RSS Feed Reader for Google Chrome is limited; only certain Chrome Canary users in the United States will be able to follow websites. On the part of Chrome RSS feed reader, users can follow websites from the browser toolbar, and notifications will be aggregated in a card-based feed that appears when they open a new tab. It’s unclear if this feed is entirely reliant on sites that support RSS or whether Google will fill in the cracks on its own.

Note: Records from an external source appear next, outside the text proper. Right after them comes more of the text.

(** [map_block_with] sets one block and no other. *)
Lemma map_block_ok ts v p attr ap sh xn : wf pva ts → 0 ≤ v →
  returns (map_block_with pva ts v p attr ap sh xn) (λ ts', wf pva ts' ∧
    ∀ b, 0 ≤ b < BLOCKS → blk pva ts' b =
      if decide (b = (v / BLOCK_SIZE) mod BLOCKS) then block_desc p attr ap sh xn
      else blk pva ts b).
Proof.
  intros Hw Hv. unfold map_block_with. rewrite !index_field by lia.
  set (j := (v / 2 ^ 30) mod 512). set (c := (v / 2 ^ 21) mod 512).
  assert (0 ≤ j < 512 ∧ 0 ≤ c < 512 ∧ (v / BLOCK_SIZE) mod BLOCKS = j * 512 + c)
    as (Hj & Hc & ->).
  { unfold j, c, BLOCKS. change BLOCK_SIZE with (2 ^ 21).
    change (2 ^ 30) with (2 ^ 21 * 512). rewrite <-Z.div_div by lia.
    change (2 ^ 18) with 262144. generalize (v / 2 ^ 21). intros w.
    Z.to_euclidean_division_equations. lia. }
  clearbody j c. destruct (get_l2_ok ts j Hw Hj) as (k & ts' & order & -> & Hw' & Hk & Heq).
  simpl. destruct (lookup_lt_is_Some_2 (l2_pool ts') k) as [t Ht].
  { rewrite (wf_pool _ _ _ Hw'). pose proof (wf_order_short _ _ Hw').
    pose proof (lookup_lt_Some _ _ _ Hk). lia. }
  rewrite (proj2 (aget_ret (l2_pool ts') (Z.of_nat k) t)) by (rewrite Nat2Z.id; split; [lia|done]).
  simpl. pose proof (wf_tables _ _ _ Hw' _ _ Ht) as Hlen.
  rewrite (aset_ret t) by (unfold len; lia). simpl.
  rewrite (aset_ret (l2_pool ts')) by (apply lookup_lt_Some in Ht; unfold len; lia). simpl.
  rewrite Nat2Z.id. split.
  - exists order. by eapply (blk_insert ts' order k j c t _ 0).
  - intros b Hb. destruct (blk_insert ts' order k j c t (block_desc p attr ap sh xn) b Hw' Hk Ht Hc)
      as [_ Hi]. rewrite Hi by done. case_decide; [done|]. by apply Heq.
Qed.

(** Blocks and offsets from a base that is a multiple of 512 GiB. *)
Lemma base_block base y : base mod 2 ^ 39 = 0 → (base + y) / BLOCK_SIZE = base / BLOCK_SIZE + y / BLOCK_SIZE ∧
  base = base / BLOCK_SIZE * BLOCK_SIZE ∧ (base / BLOCK_SIZE) mod BLOCKS = 0.
Proof.
  unfold BLOCKS. change BLOCK_SIZE with 2097152. change (2 ^ 18) with 262144.
  change (2 ^ 39) with 549755813888. intros Hb. Z.to_euclidean_division_equations. lia.
Qed.

Lemma base_down base y : 0 ≤ base → base mod 2 ^ 39 = 0 → 0 ≤ y → base + y < U64 →
  align_down (base + y) BLOCK_SIZE = base + y / BLOCK_SIZE * BLOCK_SIZE.
Proof.
  intros H0 Hb Hy Hh. destruct (base_block base y Hb) as (Hd & Hbe & _).
  change BLOCK_SIZE with (2 ^ 21) in *. rewrite align_down_eq by (unfold is_u64; lia).
  pose proof (Z.div_mod (base + y) (2 ^ 21)). lia.
Qed.

Lemma base_up base y : 0 ≤ base → base mod 2 ^ 39 = 0 → 0 ≤ y → base + y + BLOCK_SIZE ≤ U64 →
  align_up (base + y) BLOCK_SIZE = base + (y + BLOCK_SIZE - 1) / BLOCK_SIZE * BLOCK_SIZE.
Proof.
  intros H0 Hb Hy Hh. destruct (base_block base (y + BLOCK_SIZE - 1) Hb) as (Hd & Hbe & _).
  change BLOCK_SIZE with (2 ^ 21) in *. rewrite align_up_eq by (unfold is_u64; lia).
  pose proof (Z.div_mod (base + y + 2 ^ 21 - 1) (2 ^ 21)).
  replace (base + y + 2 ^ 21 - 1) with (base + (y + 2 ^ 21 - 1)) in * by lia. lia.
Qed.

Lemma paint_snoc lo i attr ap sh xn sp b : lo ≤ i →
  paint lo (i + 1) attr ap sh xn sp b =
  if decide (b = i) then block_desc (i * BLOCK_SIZE) attr ap sh xn else paint lo i attr ap sh xn sp b.
Proof. intros Hi. unfold paint. repeat case_decide; by (subst; done || lia). Qed.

Since the advent of Facebook, Twitter, and other social media platforms has had so many clearly negative consequences, many people regard RSS as a kind of network Golden Age that collapsed due to a glut of aristocracy and a lack of cunning. What’s obvious is that Google is reacting to a desire for new ways to interact with the internet – Chrome RSS feed reader. Google’s head of web creator relations – Paul Bakaus – tweeted:
“We’ve heard it loud and clear: Discovery & distribution is lacking on the open web, and RSS hasn’t been ‘mainstream consumer’ friendly. Today, we’re announcing an experimental new way, powered by RSS, to follow creators with one click.”

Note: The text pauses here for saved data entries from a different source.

(* ===== verification/Log.v ===== *)
(** * Log output

    The formatting of [core::fmt] that the kernel uses, [uart::with_uart] with a line to write, and
    the prints of the Pi 5 that write to the UART's data register without its driver
    ([early_uart_*] in [src/mm/mod.rs], [src/mm/paging.rs] and [src/main.rs]; their delays
    count nops and are not modelled).

    Shown: a printed number reads back as itself, and on a port whose registers do not
    touch memory (or whatever else is watched) a log line returns and changes nothing but the device. *)
From S2P Require Import Prelude Layout Sync Memory Mmio Uart.
Local Open Scope Z_scope.

(** ** Formatting *)
Definition digit (d : Z) : Z := if decide (d < 10) then 48 + d else 87 + d.

Fixpoint digits (n : nat) (base x : Z) : list Z :=
  match n with
  | O => []
  | S n => if decide (x < base) then [digit x] else digits n base (x / base) ++ [digit (x mod base)]
  end.

(** [{}], [{:#x}] and [{:#010x}] of a [u64]. *)
Definition dec (x : Z) : list Z := digits 20 10 x.
Definition hex (x : Z) : list Z := bytes "0x" ++ digits 16 16 x.
Definition hex_010 (x : Z) : list Z :=
  let ds := digits 16 16 x in bytes "0x" ++ replicate (8 - length ds) 48 ++ ds.

(** [early_uart_hex_u64]: all sixteen digits, from the table [HEX]. *)
Definition HEX : list Z := bytes "0123456789abcdef".
Definition nibbles (v : Z) : list Z :=
  (λ i, HEX !!! Z.to_nat (Z.land (Z.shiftr v (4 * i)) 0xF)) <$> (Z.of_nat <$> rev (seq 0 16)).

(** ** Reading numbers back *)
Definition value_of (c : Z) : Z := if decide (c < 58) then c - 48 else c - 87.
Definition number (base : Z) (ds : list Z) : Z := fold_left (λ acc c, acc * base + value_of c) ds 0.

Lemma value_digit d : 0 ≤ d < 16 → value_of (digit d) = d.
Proof. unfold value_of, digit. intros. repeat case_decide; lia. Qed.

Lemma number_snoc base ds c : number base (ds ++ [c]) = number base ds * base + value_of c.
Proof. unfold number. by rewrite fold_left_app. Qed.

Lemma number_zeros base n ds : number base (replicate n 48 ++ ds) = number base ds.
Proof. unfold number. rewrite fold_left_app. induction n as [|n IH]; [done|]. exact IH. Qed.

Lemma number_digits n base x : 2 ≤ base ≤ 16 → 0 ≤ x < base ^ Z.of_nat n →
  number base (digits n base x) = x.
Proof.
  intros Hb. revert x. induction n as [|n IH]; intros x Hx; [simpl in Hx; cbn; lia|]. cbn [digits].
  rewrite Nat2Z.inj_succ, Z.pow_succ_r in Hx by lia. case_decide as Hlt.
  - unfold number. cbn [fold_left]. rewrite value_digit by lia. lia.
  - rewrite number_snoc, IH, value_digit.
    + pose proof (Z.div_mod x base). lia.
    + pose proof (Z.mod_pos_bound x base). lia.
    + split; [apply Z.div_pos; lia|apply Z.div_lt_upper_bound; lia].
Qed.

Lemma nibble_value v i : 0 ≤ v → 0 ≤ i →
  value_of (HEX !!! Z.to_nat (Z.land (Z.shiftr v (4 * i)) 0xF)) = v / 16 ^ i mod 16.
Proof.
  intros Hv Hi. change 0xF with (Z.ones 4). rewrite Z.land_ones, Z.shiftr_div_pow2 by lia.
  rewrite (Z.pow_mul_r 2 4) by lia. change (2 ^ 4) with 16.
  pose proof (Z.mod_pos_bound (v / 16 ^ i) 16 ltac:(lia)) as Hr.
  set (d := (v / 16 ^ i) mod 16) in *. clearbody d.
  assert (d ∈ seqZ 0 16) as Hd by (apply elem_of_seqZ; lia). revert Hd. clear. revert d.
  apply Forall_forall. vm_compute. repeat constructor.
Qed.

Lemma nibbles_from v n acc : 0 ≤ v →
  fold_left (λ acc c, acc * 16 + value_of c)
    ((λ i, HEX !!! Z.to_nat (Z.land (Z.shiftr v (4 * i)) 0xF)) <$> (Z.of_nat <$> rev (seq 0 n))) acc =
  acc * 16 ^ Z.of_nat n + v mod 16 ^ Z.of_nat n.
Proof.
  intros Hv. revert acc. induction n as [|n IH]; intros acc.
  { cbn. rewrite Z.mod_1_r. lia. }
  rewrite seq_S, rev_unit, !fmap_cons. cbn [fold_left]. rewrite IH, nibble_value by lia.
  rewrite Nat2Z.inj_succ, Z.pow_succ_r by lia. rewrite (Z.mul_comm 16).
  rewrite Z.rem_mul_r by lia. cbn [Nat.add]. lia.
Qed.

(** C39. What the kernel prints of a number can be read back: for every 64-bit value the digits of [{}],
    [{:#x}], [{:#010x}] and of [early_uart_hex_u64] denote that value, in base 10 or 16; the padded form
    is at least 10 characters long and [early_uart_hex_u64] exactly 16 digits. *)
Theorem printed_number v : is_u64 v →
  number 10 (dec v) = v ∧ number 16 (drop 2 (hex v)) = v ∧ number 16 (drop 2 (hex_010 v)) = v ∧
  (10 ≤ length (hex_010 v))%nat ∧ number 16 (nibbles v) = v ∧ length (nibbles v) = 16%nat.
Proof.
  unfold is_u64. intros Hv. unfold dec, hex, hex_010, nibbles.
  assert (number 16 (digits 16 16 v) = v) as H16 by (apply number_digits; [lia|exact Hv]).
  split_and!.
  - apply number_digits; [lia|]. change (10 ^ Z.of_nat 20) with 100000000000000000000. lia.
  - exact H16.
  - change (drop 2 (bytes "0x" ++ ?l)) with l. by rewrite number_zeros.
  - rewrite !length_app, length_replicate. simpl. lia.
  - unfold number. rewrite nibbles_from by lia. apply Z.mod_small. exact Hv.
  - by rewrite !length_fmap, length_rev, length_seq.
Qed.

Lemma printed_number_witness : number 10 (dec 1284) = 1284 ∧ hex_010 0x80000 = bytes "0x00080000".
Proof.
  split; [|reflexivity]. apply (printed_number 1284). split; [lia|reflexivity].
Defined.

(** ** Lines *)
Section log.
Context {W : Type} `{Hardware W} (b : board) (fuel : nat).

(** [writeln!(uart, ...)] of a formatted line, and [uart::with_uart(|uart| writeln!(uart, ...))]. *)
Definition writeln (u : Uart.state) (line : list Z) (w : W) : outcome W := write_str b fuel u (line ++ [10]) w.
Definition log (line : list Z) (u : Uart.state) (w : W) : outcome (Uart.state * W) :=
  '(_, u, w) ← with_uart (λ w, w ← writeln u line w; Ret (tt, w)) u w;
  Ret (u, w).

(** The Pi 5's prints without the driver. *)
Definition early_putc (c : Z) (w : W) : W := write32 0x1c00030000 c w.
Definition early_print (s : list Z) (w : W) : W :=
  fold_left (λ w c, early_putc c (if decide (c = 10) then early_putc 13 w else w)) s w.
Definition early_hex (v : Z) (w : W) : W :=
  fold_left (λ w c, early_putc c w) (nibbles v) (early_print (bytes "0x") w).
End log.

(** ** What logging leaves alone *)

(** What is watched of a device: its memory, and whatever else must not change. *)
Class View (W : Type) `{HD : Dma W} := {
  viewed : Type;
  view : W → viewed;
  view_mem w w' : view w' = view w → get_mem w' = get_mem w
}.
Definition mem_view {W} `{HD : Dma W} : View W := {| view := get_mem; view_mem w w' Hw := Hw |}.

Section quiet.
Context {W : Type} `{HW : Hardware W, HD : Dma W, HV : !View W}.

(** The registers of a log line do not change what is watched. *)
Definition uart_quiet (u : Uart.state) : Prop := ∀ (w : W),
  view (read32 (reg_addr u UART_FR) w).2 = view w ∧
  ∀ v, view (write32 (reg_addr u UART_DR) v w) = view w.
Definition early_quiet (b : board) : Prop := b = Rpi5 → ∀ v (w : W), view (write32 0x1c00030000 v w) = view w.

(** Log lines on this port return, and change nothing but the device. *)
Definition logs (b : board) (fuel : nat) (u : Uart.state) : Prop := ∀ line (w : W),
  returns (log b fuel line u w) (λ '(u', w'), u' = u ∧ view w' = view w).

Lemma log_not_ready b fuel u : is_ready u = false → logs b fuel u.
Proof. intros Hr line w. unfold log, with_uart. by rewrite Hr. Qed.

Lemma unlock_uart u : locked (UART_LOCK u) = false →
  mkState (mkLock false (data (UART_LOCK u))) (UART_BASE_ADDR u) (UART_READY u) (UART_SKIP_INIT u)
    (UART_CLOCK_HZ u) (UART_REG_SHIFT u) (UART_REG_IO_WIDTH u) = u.
Proof. destruct u as [[l x] ? ? ? ? ? ?]. simpl. by intros ->. Qed.

Lemma reads_quiet n u (w : W) : uart_quiet u → view (reads n (reg_addr u UART_FR) w) = view w.
Proof.
  intros Hu. revert w. induction n as [|n IH]; intros w; [done|]. cbn [reads]. rewrite IH. apply Hu.
Qed.

Lemma write_byte_quiet fuel u c (w : W) : uart_quiet u →
  returns (write_byte Rpi5 fuel u c w) (λ w', view w' = view w).
Proof.
  intros Hu. destruct (is_ready u) eqn:Hr; [|unfold write_byte; by rewrite Hr].
  destruct (write_bounded fuel u c w Hr) as (n & _ & ->). cbn [returns].
  destruct (Hu (reads n (reg_addr u UART_FR) w)) as [_ ->]. by apply reads_quiet.
Qed.

(** Lines are written, and what is watched stays as it is. *)
Definition writes (b : board) (fuel : nat) (u : Uart.state) : Prop := ∀ line (w : W),
  returns (writeln b fuel u line w) (λ w', view w' = view w).

Lemma writes_bytes b fuel u : (∀ c (w : W), returns (write_byte b fuel u c w) (λ w', view w' = view w)) →
  writes b fuel u.
Proof.
  intros Hb line w. unfold writeln, write_str.
  apply (returns_for_each_in (λ _ w', view w' = view w)); [done|].
  intros dn c rest w1 _ <-. apply returns_bind. case_decide; [|apply Hb].
  eapply returns_mono; [apply Hb|]. intros w2 <-. apply Hb.
Qed.

(** The port always has room for a byte. *)
Definition drains (u : Uart.state) : Prop := ∀ w : W, Z.land (read32 (reg_addr u UART_FR) w).1 (Z.shiftl 1 5) = 0.

(** On the Pi 5 always, whatever the port answers; on QEMU, which waits without limit, on a port
    that has room. *)
Lemma writes_quiet b fuel u : uart_quiet u → (b = Qemu → (0 < fuel)%nat ∧ drains u) → writes b fuel u.
Proof.
  intros Hu Hq. apply writes_bytes. intros c w. destruct b; [by apply write_byte_quiet|].
  destruct (Hq eq_refl) as [Hf Hd]. unfold write_byte. case_match; [done|]. rewrite decide_False by (by intros [? _]).
  specialize (Hd w). destruct (Hu w) as [Hr _].
  rewrite (loop_exit _ _ _ (read32 (reg_addr u UART_FR) w).2); [|lia|].
  - cbn [mbind outcome_bind returns]. by rewrite (proj2 (Hu _)).
  - unfold wait_body. destruct (read32 _ w) as [v w1]. cbn [fst snd] in *. by rewrite decide_False by lia.
Qed.

(** A closure run by [with_uart] on a ready UART. *)
Lemma with_uart_ok {A} (f : W → outcome (A * W)) u w (Q : A * W → Prop) :
  locked (UART_LOCK u) = false → is_ready u = true → returns (f w) Q →
  returns (with_uart f u w) (λ '(o, u', w'), u' = u ∧ ∃ x, o = Some x ∧ Q (x, w')).
Proof.
  intros Hl Hr Hf. unfold with_uart. rewrite Hr. cbn [negb]. unfold lock. rewrite Hl.
  cbn [mbind outcome_bind]. apply returns_bind. eapply returns_mono; [exact Hf|]. intros [x w'] Hq.
  cbn [returns fst snd unlock data]. split; [by apply unlock_uart|by exists x].
Qed.

Lemma logs_writes b fuel u : locked (UART_LOCK u) = false → (is_ready u = true → writes b fuel u) → logs b fuel u.
Proof.
  intros Hl Hw. destruct (is_ready u) eqn:Hr; [|by apply log_not_ready]. intros line w.
  unfold log. apply returns_bind.
  eapply returns_mono; [apply (with_uart_ok _ u w (λ r, view r.2 = view w) Hl Hr)|].
  - apply returns_bind. eapply returns_mono; [by apply Hw|]. done.
  - intros [[o u'] w'] (-> & x & _ & Hm). done.
Qed.

Lemma early_print_quiet s (w : W) : early_quiet Rpi5 → view (early_print s w) = view w.
Proof.
  intros He. unfold early_print. revert w. induction s as [|c s IH]; intros w; [done|]. cbn [fold_left].
  rewrite IH. unfold early_putc. rewrite He by done. case_decide; [by apply He|done].
Qed.

Lemma early_hex_quiet v (w : W) : early_quiet Rpi5 → view (early_hex v w) = view w.
Proof.
  intros He. unfold early_hex. rewrite <-(early_print_quiet (bytes "0x") w He).
  generalize (early_print (bytes "0x") w). clear w. induction (nibbles v) as [|c l IH]; intros w; [done|].
  cbn [fold_left]. rewrite IH. by apply He.
Qed.
End quiet.

(** What is watched after prints without the driver is what it was before. *)
Ltac quiet_log := repeat first [rewrite early_print_quiet by done | rewrite early_hex_quiet by done].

Follow, Chrome RSS feed reader, is currently considered an experiment by Google, which will review publisher and end user reviews before determining whether or not to graduate/widely introduce it. If that’s the situation, the company will offer more information to sites, but for now, the only publisher advice is to make sure a site’s RSS is up to date. Analogously, Google has not said if it would be available on iOS or web browsers.
“We welcome feedback from publishers, bloggers, creators, and citizens of the open web (like you!) on this experiment as we aim to build deeper engagement between users and web publishers in Chrome. You can also stay up-to-date and ask us questions via @WebCreators on Twitter or via email to [email protected]”
Why RSS Feed Readers for Chrome?
Well, why can’t Chrome just display RSS feeds itself? Why do you need RSS feed readers for Chrome? RSS readers are integrated into other browsers, but Chrome chose not to have one from the start. Their goal was to keep Chrome’s core simple and easy, while allowing extensions to solve the various problems that users face.